Yes | Relayer (1974)
Puro Yes-sound nell'album che voleva "clonare" Close To The Edge
Di progressive rock ne sono esistiti tanti; pensare di mettere insieme tutti i gruppi classici del prog internazionale è limitativo e semplificatorio. Questa è stata forse la sua grandezza; avere avuto la fortuna di trovare alcuni grandi interpreti che – prendendo vagamente spunto da alcuni punti fermi del genere – sono riusciti a interpretare in modo assolutamente personale, riconoscibile, quindi diverso l’uno dall’altro, alcune attitudini e idee ispiratrici (la lunghezza dei brani, la magniloquenza, l’importanza della tecnica). Mi spiego meglio; sarebbe stato possibile per un gruppo come i King Crimson suonare un brano come Close To The Edge? O per gli ELP scrivere Aqualung? O per gli Yes registrare Starless? Direi proprio di no. Perché, per quanto tutti questi gruppi siano inseriti dentro il grande calderone del progressive rock, sono sempre stati totalmente diversi l’uno dall’altro; le cose che li accomunavano – pur evidenti – erano sempre meno di quelle che li dividevano. Anche i singoli musicisti avevano poco in comune tra loro; lo stile di Fripp è talmente diverso da quello di Howe che bastano pochi secondi di ascolto per distinguerli; lo stesso dicasi per Wakeman e Emerson che suonano la tastiera in maniera lontanissima l’uno dall’altro. Per questo è corretto dire che sono esistiti tanti tipi di progressive. Questo aspetto è proprio quello che manca e che non riescono a comprendere i tanti emuli del prog anni settanta, molto spesso incapaci di creare alcunché di davvero personale e riconoscibile, limitandosi a una, pur dignitosa, riproposizione di quello che altri avevano già fatto decenni prima di loro.

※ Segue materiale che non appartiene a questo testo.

(** C8, as the code has it.  In a run that returns, the line is fitted
    to these samples: time 0.0 x cadence at index 0, best lag x cadence
    at index 1, then, at the consecutive indices that follow, the lags
    strictly greater than the best lag among the maxima the peak loop
    visited, in increasing order, each times the cadence.  The visited
    maxima are the first [maxacfpeaks] maxima of the search and no
    others: a maximum after them is not fitted, whatever its lag.  (The
    lag of a maximum is its index in the ACF.)  The fit is the
    first-degree [polyfit]; the fitted period is its slope, the first
    coefficient, and the standard error is the square root of the first
    diagonal entry of the covariance matrix. *)
Theorem refined_period_from_line_fit (smoothacf : pyval) (w w' : world)
    (d : pydict) :
  macf_period_find fill_magseries_gaps npmedian polyfit npsqrt
    times mags errs maxlags maxacfpeaks opts smoothacf smoothfunc kw w
  = (Ok d, w') ->
  exists acfres peakres visited coeffs covar slope row0 var0,
    dict_get "acfresults" d = Some (RAcf acfres)
    /\ dict_get "acfpeaks" d = Some (RPeaks peakres)
    /\ visited = take (Z.to_nat maxacfpeaks) (maxinds peakres)
    /\ fancy_index (lags acfres) visited = Ok visited
    /\ StronglySorted Z.lt visited
    /\ let cad := cadence (interp acfres) in
       let later :=
         List.filter (fun l => bestlag peakres <? l) visited in
       let fity :=
         map (fun t => fmul t cad)
             (fzero :: of_int (bestlag peakres) :: map of_int later) in
       let fitx := map of_int (nparange 0 (Z.of_nat (length fity))) in
       StronglySorted Z.lt later
       /\ (isfinite cad = true ->
           exists sign, fity !! 0%nat = Some (S754_zero sign))
       /\ polyfit fitx fity 1 = Ok (coeffs, covar)
       /\ getitem coeffs 0 = Ok slope
       /\ getitem covar 0 = Ok row0
       /\ getitem row0 0 = Ok var0
       /\ dict_get "fitbestperiod" d = Some (RFloat slope)
       /\ dict_get "fitperiodrms" d = Some (RFloat (npsqrt var0)).
Proof.
  intros H.
  destruct (macf_period_find_Ok _ _ _ _ H)
    as (acfres & xacf & si & peakres & lf
        & Hc & _ & _ & _ & Hp & Hf & -> & _).
  destruct (get_acf_peakheights_Ok _ _ _ _ _ Hp)
    as (items & Hn & Hmax & _ & Hitems & _ & Hrl & Hbest).
  set (visited := take (Z.to_nat maxacfpeaks) (maxinds peakres)) in *.
  pose proof (mapM_peak_item_lags _ _ _ _ _ Hitems) as Hlags.
  destruct (autocorr_magseries_Ok_lags _ _ _ _ _ _ _ _ _ Hc) as [N HN].
  destruct (argrelmax_in_range _ _ _ Hmax) as [_ Hrange].
  assert (Hnonneg : Forall (fun i => 0 <= i) visited).
  { subst visited. apply Forall_take.
    eapply Forall_impl; [exact Hrange |]. intros i Hi. simpl in Hi. lia. }
  assert (Hsnd : map snd items = visited).
  { rewrite HN in Hlags. exact (fancy_index_nparange N _ _ Hnonneg Hlags). }
  assert (Hsorted : StronglySorted Z.lt visited).
  { eapply sublist_sorted; [apply sublist_take |].
    exact (argrelmax_sorted _ _ _ Hmax). }
  assert (Hrl' : relpeaklags peakres
                 = visited
                   ++ replicate (Z.to_nat maxacfpeaks - length items) 0).
  { rewrite Hrl. unfold filled. rewrite Hsnd. reflexivity. }
  assert (Hbl : 0 <= bestlag peakres).
  { apply pick_best_lag in Hbest. cbn [peaklags] in Hbest.
    assert (Hin : bestlag peakres ∈ relpeaklags peakres).
    { destruct Hbest as [Hb | Hb];
        apply getitem_Ok_range in Hb; try lia;
        eapply list_elem_of_lookup_2; exact Hb. }
    rewrite Hrl' in Hin. apply elem_of_app in Hin as [Hin | Hin].
    - rewrite Forall_forall in Hnonneg. exact (Hnonneg _ Hin).
    - apply elem_of_replicate in Hin as [-> _]. lia. }
  unfold fit_line, fit_samples in Hf.
  rewrite Hrl', List.filter_app, filter_above_zeros, app_nil_r in Hf
    by exact Hbl.
  cbn [app] in Hf.
  destruct (polyfit _ _ 1) as [[coeffs covar]|] eqn:Hfit; [| discriminate].
  cbn [rbind] in Hf.
  destruct (getitem coeffs 0) as [slope|] eqn:Hslope; [| discriminate].
  cbn [rbind] in Hf.
  destruct (getitem covar 0) as [row0|] eqn:Hrow; [| discriminate].
  cbn [rbind] in Hf.
  destruct (getitem row0 0) as [var0|] eqn:Hvar; [| discriminate].
  cbn [rbind] in Hf. inversion Hf; subst lf; clear Hf.
  exists acfres, peakres, visited, coeffs, covar, slope, row0, var0.
  split; [reflexivity |]. split; [reflexivity |]. split; [reflexivity |].
  split; [rewrite <- Hsnd at 2; exact Hlags |].
  split; [exact Hsorted |].
  cbv zeta. split.
  { eapply sublist_sorted; [apply filter_sublist_of | exact Hsorted]. }
  split.
  { intros Hcad. cbn [map lookup list_lookup].
    destruct (fmul_zero_finite _ Hcad) as [sign ->].
    exists sign. reflexivity. }
  split; [exact Hfit |].
  repeat split; assumption.
Qed.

Da questo punto di vista Relayer è una album paradigmatico. Gli Yes, nell’anno in cui King Crimson “superano” il progressive (Red-1974), dopo l’album più estremo che avevano mai registrato, l’iperprogressive di Tales from Topographic Oceans, ritornano – dopo l’addio di Wakeman, sostituito dall’ottimo Patrick Moraz – con un album di riconoscibilissimo stile Yes, che specialmente nella splendida suite The Gates of Delirium contiene tutti gli elementi che li hanno fatti entrare nella leggenda e portati al vertice del progressive rock internazionale. Quale altro gruppo avrebbe mai potuto creare un’intro tanto personale; assolutamente nessuno, è un sound talmente “stile” Yes che solo loro avrebbero potuto suonarlo. Dentro The Gates of Delirium ci sono tutte le esperienze pregresse degli Yes; dall’eleganza alla tecnica, dall’atmosfera fiabesca alla divisione in sottobrani, dall’intro all’incantevole finale che rimanda a momenti migliori di Close To The Edge, album di cui Relayer riprende la struttura (un lato con una lunga suite, il secondo lato con due brani più brevi). Se tutto l’album fosse così staremmo parlando di un capolavoro ma le restanti Sound Chaser e To Be Over appaiono minori, forse proprio per gli stessi motivi per cui The Gates of Delirium giganteggia; la minore personalità e riconoscibilità dei brani. Sound Chaser rimanda agli ELP ma con maggiore influenza jazz, mentre To Be Over è una ballata che rievoca sonorità orientali per poi perdersi in atmosfere che riprendono And You And I ma con meno ambizione.